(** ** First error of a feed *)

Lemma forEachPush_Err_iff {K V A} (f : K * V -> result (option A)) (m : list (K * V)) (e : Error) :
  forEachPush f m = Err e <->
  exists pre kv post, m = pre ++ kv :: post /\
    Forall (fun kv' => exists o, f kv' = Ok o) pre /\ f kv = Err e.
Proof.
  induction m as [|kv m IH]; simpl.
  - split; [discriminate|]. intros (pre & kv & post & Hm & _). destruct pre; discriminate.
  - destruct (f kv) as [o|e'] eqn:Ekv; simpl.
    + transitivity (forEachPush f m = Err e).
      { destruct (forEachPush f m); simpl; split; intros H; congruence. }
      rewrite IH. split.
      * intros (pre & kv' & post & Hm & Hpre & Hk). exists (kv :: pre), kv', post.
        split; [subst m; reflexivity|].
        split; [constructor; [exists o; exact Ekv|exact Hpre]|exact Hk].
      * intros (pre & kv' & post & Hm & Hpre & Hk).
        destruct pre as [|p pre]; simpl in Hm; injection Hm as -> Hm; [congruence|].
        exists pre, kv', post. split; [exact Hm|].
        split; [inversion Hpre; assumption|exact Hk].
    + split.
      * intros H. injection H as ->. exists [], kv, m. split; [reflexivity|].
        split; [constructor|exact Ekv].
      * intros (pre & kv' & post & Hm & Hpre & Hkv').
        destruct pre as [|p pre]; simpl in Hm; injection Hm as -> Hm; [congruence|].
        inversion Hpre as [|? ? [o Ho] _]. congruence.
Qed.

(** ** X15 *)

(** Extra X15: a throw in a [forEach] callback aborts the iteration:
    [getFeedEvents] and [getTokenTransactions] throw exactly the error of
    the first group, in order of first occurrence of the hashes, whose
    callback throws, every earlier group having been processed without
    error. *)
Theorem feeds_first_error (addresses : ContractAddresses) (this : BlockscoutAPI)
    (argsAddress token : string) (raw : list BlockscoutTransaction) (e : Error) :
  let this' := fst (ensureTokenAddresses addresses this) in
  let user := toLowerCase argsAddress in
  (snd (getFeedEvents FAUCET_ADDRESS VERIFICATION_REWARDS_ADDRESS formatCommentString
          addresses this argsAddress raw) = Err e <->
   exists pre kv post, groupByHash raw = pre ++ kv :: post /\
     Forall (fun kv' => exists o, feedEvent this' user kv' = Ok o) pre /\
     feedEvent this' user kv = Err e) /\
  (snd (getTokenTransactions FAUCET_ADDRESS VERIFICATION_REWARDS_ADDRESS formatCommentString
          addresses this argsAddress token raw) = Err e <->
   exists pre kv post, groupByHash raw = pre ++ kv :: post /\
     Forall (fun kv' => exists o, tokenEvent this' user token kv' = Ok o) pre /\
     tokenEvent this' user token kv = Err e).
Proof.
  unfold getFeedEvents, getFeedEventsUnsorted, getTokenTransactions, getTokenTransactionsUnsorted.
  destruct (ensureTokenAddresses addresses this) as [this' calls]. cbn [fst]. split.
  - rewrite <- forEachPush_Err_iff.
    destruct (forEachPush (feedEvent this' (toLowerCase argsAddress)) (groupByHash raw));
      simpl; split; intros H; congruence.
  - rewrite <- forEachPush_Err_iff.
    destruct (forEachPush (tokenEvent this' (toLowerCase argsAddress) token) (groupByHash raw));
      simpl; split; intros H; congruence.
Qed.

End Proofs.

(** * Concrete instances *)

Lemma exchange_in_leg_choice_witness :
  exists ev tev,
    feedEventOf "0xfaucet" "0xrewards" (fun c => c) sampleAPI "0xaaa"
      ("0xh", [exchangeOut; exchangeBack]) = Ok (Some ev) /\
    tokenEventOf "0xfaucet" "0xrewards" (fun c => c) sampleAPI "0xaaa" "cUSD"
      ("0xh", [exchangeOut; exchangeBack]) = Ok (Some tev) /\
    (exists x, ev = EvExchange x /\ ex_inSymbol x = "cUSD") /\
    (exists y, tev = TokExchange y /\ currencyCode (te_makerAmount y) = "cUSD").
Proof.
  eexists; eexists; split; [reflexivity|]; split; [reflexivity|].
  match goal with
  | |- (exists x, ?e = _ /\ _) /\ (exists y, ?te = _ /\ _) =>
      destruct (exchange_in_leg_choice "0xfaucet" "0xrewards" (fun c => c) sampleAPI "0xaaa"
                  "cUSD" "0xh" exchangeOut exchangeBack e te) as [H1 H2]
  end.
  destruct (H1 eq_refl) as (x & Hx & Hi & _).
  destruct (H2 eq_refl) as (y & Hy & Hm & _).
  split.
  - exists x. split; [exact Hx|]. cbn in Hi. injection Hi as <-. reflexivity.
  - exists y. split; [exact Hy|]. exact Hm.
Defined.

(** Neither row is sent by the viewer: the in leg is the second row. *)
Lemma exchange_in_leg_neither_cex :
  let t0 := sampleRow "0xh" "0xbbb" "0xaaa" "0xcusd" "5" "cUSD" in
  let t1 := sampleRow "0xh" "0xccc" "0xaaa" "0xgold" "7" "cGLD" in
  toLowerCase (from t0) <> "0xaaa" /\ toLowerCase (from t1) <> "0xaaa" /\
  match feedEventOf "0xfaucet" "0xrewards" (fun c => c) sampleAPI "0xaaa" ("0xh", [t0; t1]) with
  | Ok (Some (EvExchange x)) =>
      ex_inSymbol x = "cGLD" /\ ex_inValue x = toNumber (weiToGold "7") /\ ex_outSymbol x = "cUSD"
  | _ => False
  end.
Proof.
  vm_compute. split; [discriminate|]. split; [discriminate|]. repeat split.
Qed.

**Exercise description:**
Wherever the string "inversion" appears in the records above, copy the line it sits in.

**Answer:**
        split; [inversion Hpre; assumption|exact Hk].
        inversion Hpre as [|? ? [o Ho] _]. congruence.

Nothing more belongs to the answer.